Dakota Harvest Farm now has 350 ewes and almost two dozen Dexter cattle grazing 160 acres, with plans to increase the herd size sustainably as space and time permit. Though his customers may occasionally be disappointed when he runs out of their favorite cut, they are quick to understand it’s all about the care and quality of the meat — quality that Corio maintains as much for the local customers who cook at home and know him by name as for the nationally-acclaimed restaurants that proclaim his farm by name on their menus.

Dakota Harvest Lamb (and beef) is available during the regular season at Vermillion Area Farmers Market and the Sioux City Farmers Market. You can also order online at www.DakotaHarvestFarm.com.

Formerly of Flying Tomato Farms in Vermillion, Rebecca Terk is the Land Stewardship Project’s Healthy Food System Organizer in Big Stone County, Minn., near the South Dakota/Minnesota border. In fact, she can see South Dakota from her writing desk. She writes about local food and sustainable farming at http://www.BigStoneBounty.com.
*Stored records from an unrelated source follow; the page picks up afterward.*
Lemma tick_entity_total (f : flock) (w : world) (curr : N) :
  (∀ u, u ∈ ents f → is_Some (s_entity_state_table w !! u)) →
  curr ∈ ents f → is_Some (tick_entity f w curr).
Proof.
  intros Hf Hcurr. unfold tick_entity.
  destruct (total_steering_force_total w curr f TICK_RES (Hf curr Hcurr) Hf)
    as [force ->].
  cbn [mbind option_bind].
  destruct (Hf curr Hcurr) as [ms Hms]. rewrite Hms.
  cbn [mbind option_bind].
  set (new_velocity := vec2_truncate _ _).
  set (e1 := set_pos _ _).
  match goal with
  | |- is_Some (?rot ≫= _) => assert (Hrot : is_Some rot) end.
  { destruct (decide _) as [Hgt | Hle]; [| eauto].
    unfold dir_quat_from_velocity. rewrite option_guard_True by done.
    simpl. eauto. }
  destruct Hrot as [e' Hrot]. rewrite Hrot. cbn [mbind option_bind].
  assert (Hadj : ∀ w1 t, (∀ u, is_Some (s_entity_state_table w !! u) →
                               is_Some (t !! u)) →
                 is_Some (near_settled t (adjacent_flock_members w1 curr f))).
  { intros w1 t Ht. apply near_settled_total. intros u Hu.
    apply Ht, Hf. unfold adjacent_flock_members in Hu.
    apply list_elem_of_filter in Hu as [_ Hu]. by apply elem_of_elements in Hu. }
  destruct (state ms).
  - match goal with
    | |- is_Some (near_settled ?t ?adj ≫= _) =>
        assert (Hns : is_Some (near_settled t adj)) end.
    { apply Hadj. intros u Hu.
      destruct (decide (_ < _));
        unfold mark_arrived, E_Entity_Notify, set_state_table, store_entity;
        simpl; destruct (decide (u = curr)) as [-> | Hne];
        rewrite ?lookup_insert_eq, ?lookup_insert_ne by done; eauto. }
    destruct Hns as [[|] ->]; simpl; eauto.
  - destruct (decide (_ < _)); eauto.
  - eauto.
Qed.

Lemma flock_loop_total (f : flock) (l : list N) (w : world) :
  (∀ u, u ∈ ents f → is_Some (s_entity_state_table w !! u)) →
  (∀ u, u ∈ l → u ∈ ents f) →
  is_Some (kh_foreach (tick_entity f) l w).
Proof.
  revert w. induction l as [| a l IH]; intros w Hf Hl; simpl; [eauto |].
  destruct (tick_entity_total f w a Hf) as [w1 Hstep]; [apply Hl; left |].
  rewrite Hstep. simpl. apply IH.
  - intros u Hu. destruct (Hf u Hu) as [ms Hms].
    destruct (adv_phase _ _ (tick_entity_advances f w w1 a Hstep) u ms Hms)
      as (ms' & -> & _). eauto.
  - intros u Hu. apply Hl. by right.
Qed.

(** *** One flock in one tick *)

Lemma tick_flock_inv (i : nat) (w w' : world) :
  tick_flock i w = Some w' →
  ∃ f, s_flocks w !! i = Some f
    ∧ (flock_arrived (s_entity_state_table w) f
       ∧ w' = set_flocks w (kv_del (s_flocks w) i)
       ∨ ¬ flock_arrived (s_entity_state_table w) f
         ∧ kh_foreach (tick_entity f) (elements (ents f)) w = Some w').
Proof.
  unfold tick_flock. intros Hrun.
  destruct (s_flocks w !! i) as [f |] eqn:Hf; [| discriminate].
  cbn [mbind option_bind] in Hrun. exists f. split; [done |].
  destruct (all_arrived _ _) as [[|] |] eqn:Hall; [| | discriminate];
    cbn [mbind option_bind] in Hrun.
  - left. injection Hrun as <-. split; [| done].
    intros u Hu. eapply all_arrived_true; [done |]. by apply elem_of_elements.
  - right. split; [| done].
    destruct (all_arrived_false _ _ Hall) as (u & ms & Hu & Hms & Hst).
    intros Harr. apply elem_of_elements in Hu.
    destruct (Harr u Hu) as (ms' & Hms' & Hst'). congruence.
Qed.

Lemma tick_flock_advances (i : nat) (w w' : world) :
  tick_flock i w = Some w' → advances w w'.
Proof.
  intros Hrun.
  destruct (tick_flock_inv i w w' Hrun) as (f & Hf & [[_ ->] | [_ Hloop]]).
  - split; simpl; try done.
    + apply kv_del_submseteq.
    + intros u ms Hu. exists ms. split; [done | apply phase_le_refl].
  - by eapply flock_loop_advances.
Qed.

Lemma tick_flock_length (i : nat) (w w' : world) :
  tick_flock i w = Some w' → (i ≤ length (s_flocks w'))%nat.
Proof.
  intros Hrun.
  destruct (tick_flock_inv i w w' Hrun) as (f & Hf & [[_ ->] | [_ Hloop]]).
  - simpl. destruct (kv_del_lookup _ _ _ Hf) as (l2' & -> & _).
    pose proof (lookup_lt_Some _ _ _ Hf).
    rewrite length_app, length_take_le by lia. lia.
  - rewrite (flock_loop_same_flocks _ _ _ _ Hloop).
    pose proof (lookup_lt_Some _ _ _ Hf). lia.
Qed.

Lemma flock_arrived_advances (w w' : world) (f : flock) :
  advances w w' →
  flock_arrived (s_entity_state_table w) f →
  flock_arrived (s_entity_state_table w') f.
Proof.
  intros Hadv Harr u Hu. destruct (Harr u Hu) as (ms & Hms & Hst).
  destruct (adv_phase _ _ Hadv u ms Hms) as (ms' & Hms' & Hle).
  exists ms'. split; [done |]. rewrite Hst in Hle.
  by apply phase_le_arrived.
Qed.

Lemma registered_advances (w w' : world) :
  advances w w' → registered w → registered w'.
Proof.
  intros Hadv Hreg f Hf u Hu.
  destruct (Hreg f) with (u := u) as [ms Hms]; [| done |].
  - eapply elem_of_submseteq; [done | apply Hadv].
  - destruct (adv_phase _ _ Hadv u ms Hms) as (ms' & -> & _). eauto.
Qed.

Lemma tick_flock_total (i : nat) (w : world) :
  registered w → (i < length (s_flocks w))%nat → is_Some (tick_flock i w).
Proof.
  intros Hreg Hi. unfold tick_flock.
  destruct (lookup_lt_is_Some_2 _ _ Hi) as [f Hf]. rewrite Hf.
  cbn [mbind option_bind].
  assert (Hmem : ∀ u, u ∈ ents f → is_Some (s_entity_state_table w !! u)).
  { apply Hreg. by eapply list_elem_of_lookup_2. }
  destruct (all_arrived_total (s_entity_state_table w) (elements (ents f)))
    as [[|] ->].
  { intros u Hu. apply Hmem. by apply elem_of_elements. }
  - simpl. eauto.
  - simpl. apply flock_loop_total; [done |].
    intros u Hu. by apply elem_of_elements.
Qed.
Roast Lamb with Coffee-Brandy Sauce

Rebecca Terk calls this lamb recipe”awesome and unusual.” After preparing the dish, she recommends using the sauce left at the bottom of the dutch oven.”Put it on the stovetop and whisk in a little flour over low heat to make a gravy — it’s very good on rosemary roasted fingerling potatoes or a cucumber and tomato salad.”

Ingredients:

5 lb. lamb roast (leg)

salt and pepper

dry mustard

ground rosemary

Sauce:

1 cup strong black coffee

2 tablespoons cream

2 tablespoons sugar

3 tablespoons brandy

Directions:

Salt and pepper the lamb, dust with dry mustard, then pat rosemary on top. Combine ingredients for sauce.

Roast lamb at 300 degrees for 18 minutes per pound, basting with sauce frequently. Pull the roast out onto a tray and let stand for 20 minutes before serving.